__What the task requires__:
Two lines mark the range in the entries below: the one holding "Lemma write_batches_spec fuel" and the one holding "start segments prepared /\". Set down those two and all lines between them, exactly.

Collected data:
◆ ◆ ◆ ◆

Definition prepareProductSegments (segments : list renderedSegment) (indexOffset : nat) :
    M World (result string (list preparedProductSegment)) :=
  let! r := prepare_jobs (length segments) indexOffset (combine (seq 0 (length segments)) segments)
    (map (fun _ => unprepared) segments) None in
  ret (match r.2 with Some e => Err e | None => Ok r.1 end).

(** What is written for a segment: its audio, its speech and, but after the last
    one, a pause. *)
Definition segment_pieces (last : bool) (segment : renderedSegment) (prepared : preparedProductSegment) :
    list bytes :=
  (nonempty [audioPCM prepared; textPCM prepared] ++
   (if last then [] else [silencePCM sampleRate channels (productSegmentPause segment)]))%list.
Definition segment_audible (prepared : preparedProductSegment) : bool :=
  (0 <? length (nonempty [audioPCM prepared; textPCM prepared]))%nat.

Fixpoint batch_pieces (total index : nat) (segments : list renderedSegment)
    (prepared : list preparedProductSegment) : list bytes :=
  match segments, prepared with
  | segment :: segments', s :: prepared' =>
      (segment_pieces (total <=? S index)%nat segment s ++ batch_pieces total (S index) segments' prepared')%list
  | _, _ => []
  end.

Fixpoint append_pieces (l : list bytes) (stream : pcm16WAVStream) : M World (result string pcm16WAVStream) :=
  match l with
  | [] => ret (Ok stream)
  | pcm :: l' =>
      let! r := Append pcm stream in
      match r with
      | (Some e, _) => ret (Err e)
      | (None, stream) => append_pieces l' stream
      end
  end.

(** The batches, from segment [batchStart] on. *)
Fixpoint write_batches (fuel total batchStart : nat) (segments : list renderedSegment)
    (stream : pcm16WAVStream) (hasAudio : bool) : M World (result string (pcm16WAVStream * bool)) :=
  match fuel, segments with
  | S fuel', _ :: _ =>
      let batch := take productSegmentWorkerLimit segments in
      let! prepared := prepareProductSegments batch batchStart in
      match prepared with
      | Err e => ret (Err e)
      | Ok prepared =>
          let! r := append_pieces (batch_pieces total batchStart batch prepared) stream in
          match r with
          | Err e => ret (Err e)
          | Ok stream =>
              write_batches fuel' total (batchStart + length batch)
                (drop productSegmentWorkerLimit segments) stream (hasAudio || existsb segment_audible prepared)
          end
      end
  | _, _ => ret (Ok (stream, hasAudio))
  end.
Lemma batch_pieces_app total start l1 l2 p1 p2 : length p1 = length l1 ->
  batch_pieces rate ch total start (l1 ++ l2) (p1 ++ p2) =
  (batch_pieces rate ch total start l1 p1 ++ batch_pieces rate ch total (start + length l1) l2 p2)%list.
Proof.
  revert start p1. induction l1 as [|x l1 IH]; intros start [|y p1] E; try done; cbn [app batch_pieces length].
  - by rewrite Nat.add_0_r.
  - simpl in E. rewrite IH by lia. rewrite app_assoc. do 2 f_equal. lia.
Qed.

(** The samples of a product: what was made of its segments, in order, with the pauses between them. *)
Definition joined (total start : nat) (segments : list renderedSegment)
    (prepared : list preparedProductSegment) : bytes :=
  concat (batch_pieces rate ch total start segments prepared).

Section stream.
Context (path : string) (Htmp : ~ segment_file dir q (path +:+ ".tmp")) (Hrate : 0 < rate) (Hch : 0 < ch).

(** An open stream of this format. *)
Definition stream_of (s : pcm16WAVStream) (pcm : bytes) (w : World) : Prop :=
  open_stream s pcm w /\ ws_path s = path /\ ws_sampleRate s = rate /\ ws_channels s = ch.

Lemma stream_of_prepared segments offset s pcm w : stream_of s pcm w ->
  stream_of s pcm (prepareProductSegments cfg p product source dir q rate ch segments offset w).2.
Proof.
  intros (Ho & Hp & Hr & Hc). split; [|done]. destruct Ho. constructor; try done.
  assert (Hw : within (segment_file dir q) asks
    (prepareProductSegments cfg p product source dir q rate ch segments offset)).
  { apply within_bind; [apply within_prepare_jobs|]. intros r. by apply within_only. }
  unfold content_at. rewrite (proj1 (Hw w)) by (by rewrite os_tmp, Hp). done.
Qed.

Lemma write_batches_spec fuel total start segments s hasAudio pcm w :
  (length segments <= fuel)%nat -> stream_of s pcm w ->
  match write_batches cfg p product source dir q rate ch fuel total start segments s hasAudio w with
  | (Ok (s', has), w') => exists prepared, all_made start segments prepared /\
      stream_of s' (pcm ++ joined total start segments prepared) w' /\
      has = hasAudio || existsb segment_audible prepared
  | (Err _, _) => True
  end.
Proof.
  revert start segments s hasAudio pcm w.
  induction fuel as [|fuel IH]; intros start segments s hasAudio pcm w Hfuel Hs.
  { destruct segments; [|simpl in Hfuel; lia]. exists []. cbn. rewrite app_nil_r, orb_false_r.
    split_and!; [done|exact Hs|done]. }
  cbn [write_batches]. destruct segments as [|first segments].
  { exists []. cbn. rewrite app_nil_r, orb_false_r. split_and!; [done|exact Hs|done]. }
  set (all := first :: segments) in *. cbv zeta. rewrite mbind_eq.
  set (batch := take productSegmentWorkerLimit all).
  pose proof (prepareProductSegments_spec batch start w) as Hm.
  pose proof (stream_of_prepared batch start s pcm w Hs) as Hs1.
  destruct (prepareProductSegments _ _ _ _ _ _ _ _ batch start w) as [[prepared|err] w1]; cbn [fst snd] in *; [|done].
  rewrite mbind_eq. destruct Hs1 as (Ho & Hp & Hr & Hc).
  pose proof (append_pieces_spec (batch_pieces rate ch total start batch prepared) s pcm w1 Ho ltac:(lia)) as Ha.
  destruct (append_pieces _ s w1) as [[s1|err] w2]; cbn [fst snd]; [|done].
  destruct Ha as (Ho1 & Hp1 & Hr1 & Hc1).
  assert (Hlen : (length (drop productSegmentWorkerLimit all) <= fuel)%nat).
  { rewrite length_drop. unfold all in *. simpl in *. unfold productSegmentWorkerLimit. lia. }
  assert (Hs2 : stream_of s1 (pcm ++ concat (batch_pieces rate ch total start batch prepared)) w2)
    by (split; [exact Ho1|split_and!; congruence]).
  specialize (IH (start + length batch)%nat (drop productSegmentWorkerLimit all) s1
    (hasAudio || existsb segment_audible prepared) _ w2 Hlen Hs2). clear Hs2.
  destruct (write_batches _ _ _ _ _ _ _ _ fuel _ _ _ _ _ w2) as [[[s2 has]|err] w3]; [|done].
  destruct IH as (prepared2 & Hm2 & Hs2 & ->). exists (prepared ++ prepared2)%list.
  pose proof (take_drop productSegmentWorkerLimit all) as Hall. fold batch in Hall.
  unfold joined. rewrite <- Hall, batch_pieces_app by (by destruct Hm). rewrite Hall, concat_app, app_assoc.
  split_and!.
  - rewrite <- Hall. by apply all_made_app.
  - exact Hs2.
  - by rewrite existsb_app, orb_assoc.
Qed.

Lemma write_segments_spec segments pkg w :
  match write_segments cfg p product source dir q rate ch path segments pkg w with
  | (Ok info, w') => exists prepared, all_made 0 segments prepared /\ existsb segment_audible prepared = true /\
      let pcm := joined (length segments) 0 segments prepared in
      whole_frames pcm ch /\ len pcm <= max_uint32 /\
      content_at path w' = Some (wav_header rate ch (len pcm) ++ pcm)%list
  | (Err _, _) => True
  end.
Proof.
  unfold write_segments. rewrite mbind_eq. pose proof (newPCM16WAVStream_spec path rate ch w Hrate Hch) as Hn.
  destruct (newPCM16WAVStream path rate ch w) as [[s|err] w1]; cbn [fst snd]; [|done].
  rewrite mbind_eq. pose proof (write_batches_spec (length segments) (length segments) 0 segments s false [] w1
    ltac:(lia) Hn) as Hb.
  destruct (write_batches _ _ _ _ _ _ _ _ _ _ _ _ s false w1) as [[[s1 has]|err] w2]; cbn [fst snd]; [|done].
  destruct Hb as (prepared & Hm & Hs1 & ->). cbn [orb]. rewrite mbind_eq.
  destruct (existsb segment_audible prepared) eqn:Eh; cbn [negb]; [|done].
  rewrite !mbind_eq. destruct Hs1 as (Ho & Hp & Hr & Hc).
  pose proof (Commit_spec s1 _ w2 Ho) as Hcm. destruct (Commit s1 w2) as [[[err|] s2] w3]; cbn [fst snd]; [done|].
  destruct Hcm as [_ Hcm]. rewrite Hp, Hr, Hc in Hcm. cbn [app] in Hcm.
  cbn [ret fst snd]. destruct ((wavInfo path w3).1) as [info|err]; [|done].
  pose proof (os_limit _ _ _ Ho) as Hlimit. pose proof (os_frames _ _ _ Ho) as Hframes. rewrite Hc in Hframes.
  cbn [app] in *. exists prepared. split_and!; try done.
  destruct Hn as (Ho0 & Hp0 & _). rewrite (content_only (eq (path +:+ ".tmp"))).
  - rewrite <- Hcm. apply (content_only (fun _ => False)); [apply only_wavInfo|tauto].
  - unfold Abandon. rewrite (os_tmp _ _ _ Ho0), Hp0. eauto with files.
  - apply not_eq_sym, app_ne. done.
Qed.
End stream.
End joined.

(** ** The stream of a product is nobody else's *)

(** Speech synthesis answers with WAV files. *)
Class SpeechIsWAV `{Remote} := answer_is_wav k : answered k -> HasSuffix k ".wav" = true.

◆ ◆ ◆ ◆

__Solution__:
Lemma write_batches_spec fuel total start segments s hasAudio pcm w :
  (length segments <= fuel)%nat -> stream_of s pcm w ->
  match write_batches cfg p product source dir q rate ch fuel total start segments s hasAudio w with
  | (Ok (s', has), w') => exists prepared, all_made start segments prepared /\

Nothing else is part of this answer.